[Dataset excerpts]
(** ** The poll route *)

(** The handler answers 200 or, from its [catch], 500. *)
Lemma monitor_updates_status (agentId : string) (st : State) :
  status (fst (monitor_updates agentId st)) = 200
  ∨ fst (monitor_updates agentId st) = poll_failed.
Proof. unfold monitor_updates. destruct (existsb _ _); [by right|by left]. Qed.

(** What the handler does to the state does not depend on its answer. *)
Lemma monitor_updates_state (agentId : string) (st : State) :
  snd (monitor_updates agentId st)
  = set_sentUpdateIndices
      (λ m, <[agentId := Z.of_nat (length (UpdateLog.get agentId st)) - 1]> m) st.
Proof. unfold monitor_updates. by destruct (existsb _ _). Qed.

Lemma monitor_updates_log (agentId : string) (st : State) :
  monitorUpdates (snd (monitor_updates agentId st)) = monitorUpdates st.
Proof. by rewrite monitor_updates_state. Qed.

Lemma monitor_updates_get (agentId other : string) (st : State) :
  UpdateLog.get other (snd (monitor_updates agentId st)) = UpdateLog.get other st.
Proof. unfold UpdateLog.get. by rewrite monitor_updates_log. Qed.

Lemma monitor_updates_cursor (agentId : string) (st : State) :
  sentUpdateIndices (snd (monitor_updates agentId st)) !! agentId
  = Some (Z.of_nat (length (UpdateLog.get agentId st)) - 1).
Proof.
  rewrite monitor_updates_state. unfold set_sentUpdateIndices. simpl.
  by rewrite lookup_insert_eq.
Qed.

(** The response of a poll, from the stored cursor. *)
Lemma monitor_updates_response (agentId : string) (st : State) (k : nat) :
  Js.or_default (sentUpdateIndices st !! agentId) (-1) = Z.of_nat k - 1 →
  fst (monitor_updates agentId st)
  = if existsb log_throws (drop k (UpdateLog.get agentId st))
    then poll_failed
    else {| status := 200;
            body := UpdatesBody (drop k (UpdateLog.get agentId st)) |}.
Proof.
  intros Hk. unfold monitor_updates. rewrite Hk.
  replace (Z.of_nat k - 1 + 1) with (Z.of_nat k) by lia.
  rewrite slice_nonneg. unfold UpdateLog.get. by destruct (existsb _ _).
Qed.

(** What a poll returns when its debug log does not throw. *)
Lemma poll_drop (agentId : string) (st : State) (k : nat) :
  Js.or_default (sentUpdateIndices st !! agentId) (-1) = Z.of_nat k - 1 →
  existsb log_throws (drop k (UpdateLog.get agentId st)) = false →
  poll agentId st = drop k (UpdateLog.get agentId st).
Proof.
  intros Hk Hquiet. unfold poll.
  by rewrite (monitor_updates_response agentId st k Hk), Hquiet.
Qed.



(** A log of one entry that has been polled is sent again by the next
    poll: the stored cursor 0 is read as -1. *)
Lemma poll_again_after_one (agentId : string) (u : Update) (st : State) :
  UpdateLog.get agentId st = [u] →
  log_throws u = false →
  poll agentId (snd (monitor_updates agentId st)) = [u].
Proof.
  intros Hlog Hquiet. rewrite (poll_drop agentId _ 0).
  - by rewrite monitor_updates_get, Hlog.
  - by rewrite monitor_updates_cursor, Hlog.
  - rewrite monitor_updates_get, Hlog. simpl. by rewrite Hquiet.
Qed.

▸ **Task statement**
Please copy, exactly and with nothing else, the lines above beginning at the line that has "status (fst (monitor_updates" and ending with the line that has "(λ m, <[agentId".

▸ **Result**
  status (fst (monitor_updates agentId st)) = 200
  ∨ fst (monitor_updates agentId st) = poll_failed.
Proof. unfold monitor_updates. destruct (existsb _ _); [by right|by left]. Qed.

(** What the handler does to the state does not depend on its answer. *)
Lemma monitor_updates_state (agentId : string) (st : State) :
  snd (monitor_updates agentId st)
  = set_sentUpdateIndices
      (λ m, <[agentId := Z.of_nat (length (UpdateLog.get agentId st)) - 1]> m) st.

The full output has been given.